Provided material:
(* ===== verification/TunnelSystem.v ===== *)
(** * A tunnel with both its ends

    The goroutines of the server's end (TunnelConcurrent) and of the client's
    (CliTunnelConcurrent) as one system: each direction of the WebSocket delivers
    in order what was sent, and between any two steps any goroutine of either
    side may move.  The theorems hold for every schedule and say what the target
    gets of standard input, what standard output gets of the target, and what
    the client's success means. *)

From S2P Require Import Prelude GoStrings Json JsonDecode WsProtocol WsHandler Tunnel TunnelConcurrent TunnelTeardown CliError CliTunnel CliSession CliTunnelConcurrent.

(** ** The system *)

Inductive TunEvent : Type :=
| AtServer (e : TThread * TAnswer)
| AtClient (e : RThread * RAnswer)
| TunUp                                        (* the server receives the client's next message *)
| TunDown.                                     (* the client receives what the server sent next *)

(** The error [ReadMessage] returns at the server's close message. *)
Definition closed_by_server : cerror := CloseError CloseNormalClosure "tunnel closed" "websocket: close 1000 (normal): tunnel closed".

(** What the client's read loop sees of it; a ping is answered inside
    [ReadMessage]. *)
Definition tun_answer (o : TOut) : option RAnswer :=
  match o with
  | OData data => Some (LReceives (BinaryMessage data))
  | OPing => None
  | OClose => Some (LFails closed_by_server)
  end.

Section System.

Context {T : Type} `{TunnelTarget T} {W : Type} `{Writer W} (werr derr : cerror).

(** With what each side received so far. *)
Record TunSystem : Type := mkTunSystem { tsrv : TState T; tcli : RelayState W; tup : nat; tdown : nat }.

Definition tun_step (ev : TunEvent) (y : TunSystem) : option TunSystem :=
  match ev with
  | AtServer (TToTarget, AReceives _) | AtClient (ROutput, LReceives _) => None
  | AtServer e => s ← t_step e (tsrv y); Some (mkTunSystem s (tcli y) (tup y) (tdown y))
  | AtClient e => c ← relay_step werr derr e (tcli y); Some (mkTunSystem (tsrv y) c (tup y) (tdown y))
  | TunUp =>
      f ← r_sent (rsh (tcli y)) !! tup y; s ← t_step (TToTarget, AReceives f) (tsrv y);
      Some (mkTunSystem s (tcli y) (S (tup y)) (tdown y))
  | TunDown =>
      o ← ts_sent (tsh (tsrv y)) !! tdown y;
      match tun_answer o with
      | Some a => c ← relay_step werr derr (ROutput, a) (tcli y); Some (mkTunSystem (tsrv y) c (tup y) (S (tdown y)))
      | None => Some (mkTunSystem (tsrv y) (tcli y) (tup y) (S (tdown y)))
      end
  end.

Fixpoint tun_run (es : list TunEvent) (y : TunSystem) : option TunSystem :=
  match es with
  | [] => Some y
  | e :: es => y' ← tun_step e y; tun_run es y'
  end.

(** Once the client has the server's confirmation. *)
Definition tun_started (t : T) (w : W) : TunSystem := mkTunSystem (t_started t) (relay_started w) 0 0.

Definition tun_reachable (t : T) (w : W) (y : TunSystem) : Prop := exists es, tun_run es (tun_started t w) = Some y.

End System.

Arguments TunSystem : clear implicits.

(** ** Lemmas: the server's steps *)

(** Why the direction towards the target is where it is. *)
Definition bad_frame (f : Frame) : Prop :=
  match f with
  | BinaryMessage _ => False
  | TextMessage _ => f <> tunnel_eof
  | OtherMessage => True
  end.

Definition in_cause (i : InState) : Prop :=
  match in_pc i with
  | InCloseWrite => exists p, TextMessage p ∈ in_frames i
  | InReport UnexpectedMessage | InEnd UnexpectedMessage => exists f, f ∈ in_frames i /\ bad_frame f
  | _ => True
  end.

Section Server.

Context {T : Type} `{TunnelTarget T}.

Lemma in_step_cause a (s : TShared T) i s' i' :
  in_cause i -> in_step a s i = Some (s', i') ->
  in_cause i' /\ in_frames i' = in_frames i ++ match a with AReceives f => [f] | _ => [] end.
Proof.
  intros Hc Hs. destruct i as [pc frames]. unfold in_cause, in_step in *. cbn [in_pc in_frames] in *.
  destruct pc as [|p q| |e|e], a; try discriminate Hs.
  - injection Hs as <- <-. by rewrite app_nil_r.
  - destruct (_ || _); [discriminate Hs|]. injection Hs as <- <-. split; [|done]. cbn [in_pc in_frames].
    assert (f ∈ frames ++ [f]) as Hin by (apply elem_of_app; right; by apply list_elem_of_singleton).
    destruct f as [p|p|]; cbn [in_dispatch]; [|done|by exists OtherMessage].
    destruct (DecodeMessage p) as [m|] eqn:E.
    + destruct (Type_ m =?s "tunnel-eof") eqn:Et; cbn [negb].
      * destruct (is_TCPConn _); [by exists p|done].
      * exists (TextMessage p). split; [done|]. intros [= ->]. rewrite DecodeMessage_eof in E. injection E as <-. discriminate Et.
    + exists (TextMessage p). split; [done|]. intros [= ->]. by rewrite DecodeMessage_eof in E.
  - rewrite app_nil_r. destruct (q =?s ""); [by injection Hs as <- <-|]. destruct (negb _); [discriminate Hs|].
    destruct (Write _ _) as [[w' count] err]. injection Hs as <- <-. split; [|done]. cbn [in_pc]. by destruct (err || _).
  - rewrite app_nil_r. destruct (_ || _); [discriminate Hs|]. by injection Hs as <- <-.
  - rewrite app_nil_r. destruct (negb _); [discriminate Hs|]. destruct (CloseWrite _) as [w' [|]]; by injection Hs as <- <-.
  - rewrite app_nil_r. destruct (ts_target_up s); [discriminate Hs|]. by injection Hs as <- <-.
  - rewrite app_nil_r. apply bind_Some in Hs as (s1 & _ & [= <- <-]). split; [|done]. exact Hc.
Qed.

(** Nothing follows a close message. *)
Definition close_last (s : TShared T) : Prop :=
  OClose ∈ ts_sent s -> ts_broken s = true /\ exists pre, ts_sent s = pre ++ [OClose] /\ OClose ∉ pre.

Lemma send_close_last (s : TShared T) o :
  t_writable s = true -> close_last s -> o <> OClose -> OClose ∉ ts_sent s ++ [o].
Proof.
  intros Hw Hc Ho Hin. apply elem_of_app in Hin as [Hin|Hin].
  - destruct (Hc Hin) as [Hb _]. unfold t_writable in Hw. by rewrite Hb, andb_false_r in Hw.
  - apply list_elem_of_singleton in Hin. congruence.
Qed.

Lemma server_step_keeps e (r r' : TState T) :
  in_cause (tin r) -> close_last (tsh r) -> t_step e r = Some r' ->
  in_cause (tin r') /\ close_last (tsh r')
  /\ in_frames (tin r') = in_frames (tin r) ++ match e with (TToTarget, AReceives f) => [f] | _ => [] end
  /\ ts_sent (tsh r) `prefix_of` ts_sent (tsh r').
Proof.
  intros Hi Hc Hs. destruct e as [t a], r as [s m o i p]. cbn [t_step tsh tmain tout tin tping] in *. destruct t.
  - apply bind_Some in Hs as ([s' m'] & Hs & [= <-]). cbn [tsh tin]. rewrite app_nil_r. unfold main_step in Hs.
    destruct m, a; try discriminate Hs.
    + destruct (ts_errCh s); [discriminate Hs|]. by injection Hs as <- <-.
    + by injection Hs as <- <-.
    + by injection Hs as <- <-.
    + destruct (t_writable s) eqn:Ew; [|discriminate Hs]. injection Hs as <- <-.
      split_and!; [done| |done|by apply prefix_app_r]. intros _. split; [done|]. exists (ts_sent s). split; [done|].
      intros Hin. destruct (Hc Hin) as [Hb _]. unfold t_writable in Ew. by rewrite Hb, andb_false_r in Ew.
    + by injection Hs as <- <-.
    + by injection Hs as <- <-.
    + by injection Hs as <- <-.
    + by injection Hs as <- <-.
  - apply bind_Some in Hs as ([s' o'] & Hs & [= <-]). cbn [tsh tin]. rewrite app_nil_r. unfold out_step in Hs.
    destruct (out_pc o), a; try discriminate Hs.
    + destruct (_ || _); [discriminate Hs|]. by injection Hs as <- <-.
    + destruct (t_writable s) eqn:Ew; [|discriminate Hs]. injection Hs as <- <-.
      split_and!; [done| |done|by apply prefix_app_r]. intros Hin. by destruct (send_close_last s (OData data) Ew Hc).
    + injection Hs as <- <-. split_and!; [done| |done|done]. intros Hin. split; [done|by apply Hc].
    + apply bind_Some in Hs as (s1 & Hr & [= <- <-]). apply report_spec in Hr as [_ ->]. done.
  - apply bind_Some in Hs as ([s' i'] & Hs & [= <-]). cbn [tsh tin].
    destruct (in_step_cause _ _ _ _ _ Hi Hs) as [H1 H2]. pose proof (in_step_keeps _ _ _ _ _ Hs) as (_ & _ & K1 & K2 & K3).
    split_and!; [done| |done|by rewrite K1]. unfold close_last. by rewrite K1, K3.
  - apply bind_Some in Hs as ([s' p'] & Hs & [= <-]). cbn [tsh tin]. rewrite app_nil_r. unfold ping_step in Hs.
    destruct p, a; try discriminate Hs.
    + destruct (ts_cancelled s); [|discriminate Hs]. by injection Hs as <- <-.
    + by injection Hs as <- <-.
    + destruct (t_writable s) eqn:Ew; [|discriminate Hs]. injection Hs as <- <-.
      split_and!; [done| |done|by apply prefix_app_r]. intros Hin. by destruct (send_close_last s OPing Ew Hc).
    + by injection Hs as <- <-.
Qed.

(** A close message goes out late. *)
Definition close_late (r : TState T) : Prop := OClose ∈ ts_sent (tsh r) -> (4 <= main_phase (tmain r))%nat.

Problem: All lines above from the one with "destruct m, a; try discriminate Hs." to the one with "[done|by apply Hc].", inclusive, should be copied exactly, and no other lines.

Expected output:
    destruct m, a; try discriminate Hs.
    + destruct (ts_errCh s); [discriminate Hs|]. by injection Hs as <- <-.
    + by injection Hs as <- <-.
    + by injection Hs as <- <-.
    + destruct (t_writable s) eqn:Ew; [|discriminate Hs]. injection Hs as <- <-.
      split_and!; [done| |done|by apply prefix_app_r]. intros _. split; [done|]. exists (ts_sent s). split; [done|].
      intros Hin. destruct (Hc Hin) as [Hb _]. unfold t_writable in Ew. by rewrite Hb, andb_false_r in Ew.
    + by injection Hs as <- <-.
    + by injection Hs as <- <-.
    + by injection Hs as <- <-.
    + by injection Hs as <- <-.
  - apply bind_Some in Hs as ([s' o'] & Hs & [= <-]). cbn [tsh tin]. rewrite app_nil_r. unfold out_step in Hs.
    destruct (out_pc o), a; try discriminate Hs.
    + destruct (_ || _); [discriminate Hs|]. by injection Hs as <- <-.
    + destruct (t_writable s) eqn:Ew; [|discriminate Hs]. injection Hs as <- <-.
      split_and!; [done| |done|by apply prefix_app_r]. intros Hin. by destruct (send_close_last s (OData data) Ew Hc).
    + injection Hs as <- <-. split_and!; [done| |done|done]. intros Hin. split; [done|by apply Hc].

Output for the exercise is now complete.